A PepsiCo revisou suas metas de redução de uso plástico virgem ede reciclagem. A companhia agora tem como meta a redução anual de 2% até 2030; anteriormente, a meta era de 20%. Além disso, a estratégia de usar 50% de conteúdo reciclado em suas embalagens plásticas até 2030 foi rebaixada para 40% até 2035. Sua iniciativa de projetar 100% de suas embalagens em formatos recicláveis, compostáveis, biodegradáveis e reutilizáveis até 2025 foi arquivada; a meta agora é de 97% ou mais até 2030.
Em comunicado, a multinacional diz que “ao priorizar esforços nos principais mercados de embalagens, continuar trabalhando para reduzir o uso de plástico virgem e melhorar o design de suas embalagens, a PepsiCo planeja se concentrar em investimentos que visam melhorar o ciclo de vida das embalagens”.
A empresa também está encerrando sua meta de reutilização, enquanto continua com esforços de reuso como parte de seu objetivo de projetar embalagens reutilizáveis, recicláveis ou compostáveis. Segundo a PepsiCo, as metas de embalagens “permanecem ambiciosas e continuarão a exigir investimento, inovação e colaboração intersetorial para impulsionar mudanças sistêmicas e apoiar os negócios”.

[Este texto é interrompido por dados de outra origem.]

(* ===== verification/GatewayClient.v ===== *)
(** * The client of the gateway

    openclaw/gateway/client.ts: GatewayClient, which nodes, the command line and the
    gateway itself connect with.  A timer is a flag or a delay in the state and its end
    an event; the continuations of the request of connect wait in [jobs] and run when the
    event that settled it is over.  The store of device tokens, signatures, fingerprints
    and the schemas are of other modules: an interface and parameters.  The callbacks of
    the options are outputs. *)

From S2P Require Import Prelude JsMap JsString JsNumber Json GatewayNet GatewayAuth GatewayMethods GatewayNodes GatewayHandshake.
From Stdlib Require Import Ascii Sorted.

(** ** Data *)

Record DeviceIdentity := mkDeviceIdentity { di_deviceId : string; di_publicKeyPem : string; di_privateKeyPem : string }.

Record GatewayClientOptions := mkOptions {
  op_url : option string; op_token : option string; op_password : option string; op_instanceId : option string;
  op_clientName : option string; op_clientDisplayName : option string; op_clientVersion : option string;
  op_platform : option string; op_mode : option string; op_role : option string; op_scopes : option (list string);
  op_caps : option (list string); op_commands : option (list string); op_permissions : option (jsmap bool);
  op_pathEnv : option string; op_deviceIdentity : option DeviceIdentity;
  op_minProtocol : option Z; op_maxProtocol : option Z; op_tlsFingerprint : option string
}.
#[export] Instance GatewayClientOptions_eta : EtaRecord GatewayClientOptions := fun o =>
  mkOptions (op_url o) (op_token o) (op_password o) (op_instanceId o) (op_clientName o) (op_clientDisplayName o)
    (op_clientVersion o) (op_platform o) (op_mode o) (op_role o) (op_scopes o) (op_caps o) (op_commands o)
    (op_permissions o) (op_pathEnv o) (op_deviceIdentity o) (op_minProtocol o) (op_maxProtocol o) (op_tlsFingerprint o).

Definition GATEWAY_CLIENT : string := "gateway-client".
Definition BACKEND : string := "backend".

Definition describeGatewayCloseCode (code : Z) : option string :=
  if code =? 1000 then Some "normal closure"
  else if code =? 1006 then Some "abnormal closure (no close frame)"
  else if code =? 1008 then Some "policy violation"
  else if code =? 1012 then Some "service restart"
  else None.

(** The store of device tokens (infra/device-auth-store.js). *)
Class DeviceTokens (S : Type) := {
  loadDeviceAuthToken : string -> string -> S -> option string;
  storeDeviceAuthToken : string -> string -> string -> list string -> S -> S;
  clearDeviceAuthToken : string -> string -> S -> S
}.

(** The parameters of a request: those of connect, or what a caller passes. *)
Inductive Params := connect_params (p : ConnectParams) | any_params (j : option json).
Record RequestFrame := mkRequestFrame { rf_id : string; rf_method : string; rf_params : Params }.

(** Who waits for the answer: the caller of [request], or the continuations of
    [sendConnect] with what they remember. *)
Inductive Caller := user_call | connect_call (canFallbackToShared : bool) (role : string).
Inductive Outcome := resolved (payload : option json) | rejected (error : string).
Record Pending := mkPending { pn_expectFinal : bool; pn_caller : Caller }.

(** A frame as [JSON.parse] and the schemas sort it. *)
Inductive Frame :=
  | event_frame (event : string) (payload : option json) (seq : option Z)
  | response_frame (id : string) (ok : bool) (payload : option json) (error : option string)
  | other_frame.

Inductive Output :=
  | o_send (f : RequestFrame)
  | o_close (code : Z) (reason : string)          (* [ws.close] *)
  | o_connectError (e : string)
  | o_onClose (code : Z) (reason : string)
  | o_hello (payload : option json)
  | o_event (event : string) (payload : option json) (seq : option Z)
  | o_gap (expected received : Z).

Record Job := mkJob { jb_fallback : bool; jb_role : string; jb_outcome : Outcome }.

(** The current socket: its number, and whether its state is OPEN. *)
Record Socket := mkSocket { sk_id : nat; sk_open : bool }.

Record GatewayClient {S : Type} := mkGatewayClient {
  ws : option Socket; sockets : nat; pending : jsmap Pending; backoffMs : Z; closed : bool; lastSeq : option Z;
  connectNonce : option string; connectSent : bool; connectTimer : bool;
  lastTick : option Z; tickIntervalMs : Z; tickTimer : option Z;
  reconnects : list Z;                            (* the delays of the timers that will start again *)
  tokens : S; jobs : list Job;
  settled : list (string * Outcome);              (* the requests of callers that have ended *)
  out : list Output
}.
Arguments GatewayClient : clear implicits.
Arguments mkGatewayClient {S}.
#[export] Instance GatewayClient_eta S : EtaRecord (GatewayClient S) := fun c =>
  mkGatewayClient (ws c) (sockets c) (pending c) (backoffMs c) (closed c) (lastSeq c) (connectNonce c) (connectSent c)
    (connectTimer c) (lastTick c) (tickIntervalMs c) (tickTimer c) (reconnects c) (tokens c) (jobs c) (settled c) (out c).

(** [j?.name] of an object. *)
Definition member (name : string) (j : option json) : option json :=
  match j with Some (JObj l) => jm_get l name | _ => None end.
Definition str_of (j : option json) : option string := match j with Some (JStr s) => Some s | _ => None end.
Definition strings_of (j : option json) : option (list string) :=
  match j with Some (JArr l) => Some (omap (fun x => str_of (Some x)) l) | _ => None end.

Section client.
Context {S : Type} `{DeviceTokens S}.
Context (signDevicePayload : string -> string -> string) (publicKeyRawBase64UrlFromPem : string -> string).
Context (normalizeFingerprint : string -> string).
Context (invalid_request : RequestFrame -> option string).     (* the errors of the schema *)
Context (process_platform : string).
Context (opts : GatewayClientOptions).

Implicit Types c : GatewayClient S.

Definition emit (o : Output) c : GatewayClient S := c <| out ::= fun l => l ++ [o] |>.
(* ===== verification/Telegram.v ===== *)
(** * The channel of Telegram

    openclaw/telegram/: model-buttons.ts, the keyboards that choose a model and the texts
    their buttons send back; network-errors.ts, the errors after which a call is made
    again; draft-stream.ts, the draft of an answer that grows; sent-message-cache.ts;
    bot-updates.ts, the keys that tell updates apart; update-offset-store.ts;
    accounts.ts, token.ts, inline-buttons.ts, reaction-level.ts, network-config.ts and
    draft-chunking.ts, what is read of the configuration.  The calls of the bot are the
    library's; the clock, the files and the environment are inputs. *)

From S2P Require Import Prelude JsMap JsString JsNumber JsRegExp Json GatewayNet GatewayAuth GatewayMethods GatewayHandshake ChannelAccess.
From Stdlib Require Import Ascii DecimalString.

(** ** Keyboards *)
Module Buttons.

(** The data is text; the label is what is sent, in UTF-8. *)
Record Button := mkButton { bt_text : string; bt_data : string }.
Definition ButtonRow : Type := list Button.

Inductive ParsedModelCallback :=
  | cb_providers | cb_back
  | cb_list (provider : string) (page : Z)
  | cb_select (provider model : string).

Record ProviderInfo := mkProviderInfo { pi_id : string; pi_count : Z }.
Record ModelsKeyboardParams := mkKeyboard {
  kb_provider : string; kb_models : list string; kb_currentModel : option string;
  kb_currentPage : Z; kb_totalPages : Z; kb_pageSize : option Z
}.

Definition MODELS_PAGE_SIZE : Z := 8.
Definition MAX_CALLBACK_DATA_BYTES : Z := 64.

Definition is_provider_char (c : ascii) : bool := is_alnum c || Ascii.eqb c "_" || Ascii.eqb c "-".
Definition re_list : regex :=
  re_seqs [re_start; re_ilit "mdl_list_"; re_group 1 (re_plus (re_chr is_provider_char)); re_lit "_";
           re_group 2 (re_plus (re_chr is_digit_char)); re_end].
Definition re_sel : regex := re_seqs [re_start; re_lit "mdl_sel_"; re_group 1 (re_plus (re_chr is_dot)); re_end].

Definition parse_list (trimmed : string) : option ParsedModelCallback :=
  m ← exec re_list trimmed;
  provider ← group 1 m;
  page ← parseInt (default "1" (group 2 m));
  if truthy_str provider && (1 <=? page) then Some (cb_list provider page) else None.

Definition parse_sel (trimmed : string) : option ParsedModelCallback :=
  m ← exec re_sel trimmed;
  modelRef ← group 1 m;
  if negb (truthy_str modelRef) then None else
  i ← js_indexOf "/" modelRef;
  if (0 <? i) && (i <? js_str_length modelRef - 1)
  then Some (cb_select (js_slice_str modelRef 0 i) (js_slice_str_from modelRef (i + 1))) else None.

Definition parseModelCallbackData (data : string) : option ParsedModelCallback :=
  let trimmed := js_trim data in
  if negb (js_startsWith trimmed "mdl_") then None
  else if String.eqb trimmed "mdl_prov" then Some cb_providers
  else if String.eqb trimmed "mdl_back" then Some cb_back
  else match parse_list trimmed with Some r => Some r | None => parse_sel trimmed end.

Definition list_data (provider : string) (page : Z) : string := "mdl_list_" +:+ provider +:+ "_" +:+ js_toString page.
Definition sel_data (provider model : string) : string := "mdl_sel_" +:+ provider +:+ "/" +:+ model.

(** The loop: the rows that are full, and the one that is being filled. *)
Definition add_provider (st : list ButtonRow * ButtonRow) (p : ProviderInfo) : list ButtonRow * ButtonRow :=
  let row := st.2 ++ [mkButton (utf8_text (pi_id p) +:+ " (" +:+ js_toString (pi_count p) +:+ ")") (list_data (pi_id p) 1)] in
  if (length row =? 2)%nat then (st.1 ++ [row], []) else (st.1, row).
Definition buildProviderKeyboard (providers : list ProviderInfo) : list ButtonRow :=
  match providers with
  | [] => []
  | _ => let '(rows, row) := foldl add_provider ([], []) providers in
         match row with [] => rows | _ => rows ++ [row] end
  end.

(** A text after an ellipsis. *)
Definition ellipsis : string := utf8 8230.
Definition truncateModelId (modelId : string) (maxLen : Z) : string :=
  if js_str_length modelId <=? maxLen then utf8_text modelId
  else ellipsis +:+ utf8_text (js_slice_str_from modelId (-(maxLen - 1))).

Definition back_row : ButtonRow := [mkButton "<< Back" "mdl_back"].

Definition pageSize_of (pageSize : option Z) : Z := default MODELS_PAGE_SIZE pageSize.
Definition page_models (models : list string) (currentPage pageSize : Z) : list string :=
  let startIndex := (currentPage - 1) * pageSize in
  js_slice models startIndex (Z.min (startIndex + pageSize) (js_length models)).

Definition currentModelId (currentModel : option string) : option string :=
  match currentModel with
  | Some m => Some (if js_includes m "/" then join_with "/" (drop 1 (js_split "/" m)) else m)
  | None => None
  end.

Definition check_mark : string := " " +:+ utf8 10003.
Definition model_row (provider : string) (current : option string) (model : string) : option ButtonRow :=
  let callbackData := sel_data provider model in
  if MAX_CALLBACK_DATA_BYTES <? js_str_length (utf8_text callbackData) then None else
  let displayText := truncateModelId model 38 in
  Some [mkButton (if bool_decide (current = Some model) then displayText +:+ check_mark else displayText) callbackData].

Definition pagination_row (provider : string) (currentPage totalPages : Z) : ButtonRow :=
  (if 1 <? currentPage then [mkButton (utf8 9664 +:+ " Prev") (list_data provider (currentPage - 1))] else []) ++
  [mkButton (js_toString currentPage +:+ "/" +:+ js_toString totalPages) (list_data provider currentPage)] ++
  (if currentPage <? totalPages then [mkButton ("Next " +:+ utf8 9654) (list_data provider (currentPage + 1))] else []).

Definition buildModelsKeyboard (p : ModelsKeyboardParams) : list ButtonRow :=
  match kb_models p with
  | [] => [back_row]
  | _ =>
      omap (model_row (kb_provider p) (currentModelId (kb_currentModel p)))
           (page_models (kb_models p) (kb_currentPage p) (pageSize_of (kb_pageSize p))) ++
      (if 1 <? kb_totalPages p then [pagination_row (kb_provider p) (kb_currentPage p) (kb_totalPages p)] else []) ++
      [back_row]
  end.

Definition buildBrowseProvidersButton : list ButtonRow := [[mkButton "Browse providers" "mdl_prov"]].
Definition getModelsPageSize : Z := MODELS_PAGE_SIZE.

(** [Math.ceil(totalModels / size)]. *)
Definition calculateTotalPages (totalModels : Z) (pageSize : option Z) : Z :=
  let size := pageSize_of pageSize in if 0 <? size then - (- totalModels / size) else 1.

(** *** Theorems *)

(** The names of providers that the pattern of the list takes. *)
Definition provider_name (s : string) : Prop := of_class is_provider_char s /\ s <> "".

(** A text is divided in one way at its last separator. *)
Lemma last_separator c a b d e : free_of c d = true -> free_of c e = true ->
  a +:+ String c d = b +:+ String c e -> a = b /\ d = e.
Proof.
  intros Hd He. revert b. induction a as [|x a IH]; intros [|y b] E; rewrite ?str_app_nil, ?str_app_cons in E.
  - by injection E.
  - injection E as -> E. subst d. rewrite free_of_app in Hd. cbn in Hd. rewrite Ascii.eqb_refl in Hd. by rewrite andb_false_r in Hd.
  - injection E as -> E. subst e. rewrite free_of_app in He. cbn in He. rewrite Ascii.eqb_refl in He. by rewrite andb_false_r in He.
  - injection E as -> E. by destruct (IH b E) as [-> ->].
Qed.

Lemma uint_digits u : of_class is_digit_char (NilEmpty.string_of_uint u).
Proof. induction u; [done|..]; by apply of_class_cons. Qed.
Lemma page_digits n : 1 <= n -> exists c t, js_toString n = String c t /\ of_class is_digit_char (String c t).
Proof.
  intros Hn. destruct (nonneg_text n) as (u & Hu & E & _); [lia|]. pose proof (uint_digits u) as Hd.
  rewrite E. destruct u; [done|..]; eexists _, _; by split.
Qed.
Lemma free_of_digits c s : is_digit_char c = false -> of_class is_digit_char s -> free_of c s = true.
Proof.
  intros Hc. induction s as [|d s IH]; [done|]. intros [Hd Hs]%of_class_cons. cbn. rewrite IH by done.
  destruct (Ascii.eqb_spec d c) as [->|]; [congruence|done].
Qed.
(* ===== verification/GatewaySessions.v ===== *)
(** * Sessions of the gateway and the messages in them

    openclaw/gateway/sessions-patch.ts: changing the settings of a session;
    server-wizard-sessions.ts and server-methods/wizard.ts: the wizards that run;
    chat-attachments.ts: the images of a message; chat-sanitize.ts and
    server-methods/agent-timestamp.ts: the envelope before a message, put on and taken
    off.  The normalisations of levels, models and labels, the wizards themselves and
    the detection of the type of an image are of other modules: parameters and the
    classes [SessionRules] and [WizardSession]. *)

From S2P Require Import Prelude JsMap JsString JsNumber JsRegExp Json GatewayNet GatewayAuth GatewayMethods GatewayNodes GatewayHandshake.
From Stdlib Require Import Ascii.

(** ** Changing a session *)
Module Patch.

Record SessionEntry := mkSessionEntry {
  se_sessionId : string; se_updatedAt : option Z; se_spawnedBy : option string; se_label : option string;
  se_thinkingLevel : option string; se_verboseLevel : option string; se_reasoningLevel : option string;
  se_responseUsage : option string; se_elevatedLevel : option string;
  se_execHost : option string; se_execSecurity : option string; se_execAsk : option string; se_execNode : option string;
  se_providerOverride : option string; se_modelOverride : option string;
  se_sendPolicy : option string; se_groupActivation : option string;
  se_other : json                       (* what is not touched here *)
}.
#[export] Instance SessionEntry_eta : EtaRecord SessionEntry := fun e =>
  mkSessionEntry (se_sessionId e) (se_updatedAt e) (se_spawnedBy e) (se_label e) (se_thinkingLevel e) (se_verboseLevel e)
    (se_reasoningLevel e) (se_responseUsage e) (se_elevatedLevel e) (se_execHost e) (se_execSecurity e) (se_execAsk e)
    (se_execNode e) (se_providerOverride e) (se_modelOverride e) (se_sendPolicy e) (se_groupActivation e) (se_other e).
Lemma notify_inv (d : string) (c : nat) s1 :
    (forall i f, dsp_funcs g !! i = Some f -> START ∉ fn_outputs f) ->
    cost_of s1 d = c ->
    (forall x st, rs_settled s1 !! x = Some st -> st_cost st <= c) ->
    (forall e, In e (rs_queue s1) -> c <= e_cost e) ->
    (forall i f, dsp_funcs g !! i = Some f -> rs_pending s1 !! i =
       Some (unsettled_count s1 f + if bool_decide (d ∈ fn_trig f) then 1 else 0)) ->
    entries_ok s1 -> start_ok s1 -> fired_ok g inputs s1 -> rs_deferred s1 = [] ->
    Inv g inputs (notify g inputs d s1).
  Proof.
    intros Hres Hc Hset Hq Hpend Hent Hstart Hfired Hdef.
    pose proof (notify_core g inputs d s1) as Hcore.
    destruct (notify_effect_0 g inputs d s1) as ((new & Hqn & Hnew) & _ & Hsub & _).
    destruct Hcore as (Hs & Hr & Hst & Hd). split.
    - intros i f Hf. rewrite (notify_pending g inputs d s1 i), Hf.
      rewrite (unsettled_count_core s1 _ f (notify_core g inputs d s1)), (Hpend i f Hf).
      case_bool_decide; simpl; [by rewrite Nat.add_1_r|by rewrite Nat.add_0_r].
    - intros x st e Hx. rewrite Hs in Hx. rewrite Hqn. intros [He|He]%in_app_or.
      + specialize (Hq e He). specialize (Hset x st Hx). lia.
      + destruct (Hnew e He) as (i & f & _ & Hf & Hdf & _ & _ & _ & Hcost & _).
        specialize (Hset x st Hx). rewrite Hcost. pose proof (cand_ge s1 f d Hdf). lia.
    - intros e. rewrite Hqn. intros [He|He]%in_app_or; [by apply Hent|].
      destruct (Hnew e He) as (i & f & _ & Hf & _ & _ & _ & Hsrc & Hcost & Ho).
      rewrite Hsrc. split; [|done]. split; [done|]. intros Hds. rewrite Hds in Ho.
      by apply (Hres i f Hf) in Ho.
    - destruct Hstart as [HS HS']. split; [by rewrite Hs|]. rewrite Hst, Hqn. intros H.
      apply in_or_app. left. auto.
    - intros i f Hf Hp0.
      rewrite (notify_pending g inputs d s1 i), Hf in Hp0.
      rewrite (Hpend i f Hf) in Hp0.
      assert (Hcand : cand (notify g inputs d s1) f = cand s1 f)
        by apply (cand_core _ _ f (notify_core g inputs d s1)).
      case_bool_decide as Hdf; simpl in Hp0.
      + rewrite Nat.add_1_r in Hp0. injection Hp0 as Hcnt.
        assert (Hp1 : rs_pending s1 !! i = Some 1) by (rewrite (Hpend i f Hf), bool_decide_true, Hcnt by done; done).
        destruct (decide (i ∈ rs_discarded s1)) as [Hdis|Hndis].
        { split; intros; [set_solver|]. exfalso. set_solver. }
        destruct (notify_fires g inputs d s1 i f Hf Hdf Hp1 Hndis) as [Hok Hko].
        split; [done|]. intros _ Hdom o Ho. unfold covered. rewrite Hcand.
        destruct (Hok Hdom o Ho) as [Hle|Hin]; [left|right; by left].
        unfold settled_le in Hle. destruct (rs_settled s1 !! o) as [st|] eqn:Ho'; [|done].
        exists st. rewrite Hs. split; [done|]. by apply Nat.leb_le.
      + assert (Hp0' : rs_pending s1 !! i = Some 0).
        { rewrite (Hpend i f Hf), bool_decide_false by done. rewrite Nat.add_0_r in Hp0 |- *. done. }
        destruct (Hfired i f Hf Hp0') as [H1 H2]. split; [intros; set_solver|].
        intros Hndis Hdom o Ho. eapply covered_mono; [| | |exact Hcand|apply H2; [set_solver|done|done]].
        * intros ??. by rewrite Hs.
        * intros ??. by rewrite Hr.
        * intros e He. rewrite Hqn. apply in_or_app. by left.
    - by rewrite Hd.
  Qed.
End NotifyInv.

Section SettleInv.
  Context {V : Type} (g : dsp V) (inputs : list (string * V)).
  Implicit Types (s : rstate V) (f : func_node V).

As novas metas da PepsiCo foram criticadas por organizações de defesa do meio ambiente, como o Greenpeace. Lisa Ramsden, ativista sênior de oceanos do Greenpeace EUA afirma que “a PepsiCo é a mais recente poluidora corporativa a abandonar suas metas de reutilização, uma medida que, sem dúvida, forçará mais poluição plástica em nosso meio ambiente e sobrecarregará nossos corpos com mais microplásticos tóxicos”. Ela defende a criação de um Tratado Global do Plástico, forte e vinculativo, que limite a produção de plástico e acabe com os plásticos de uso único.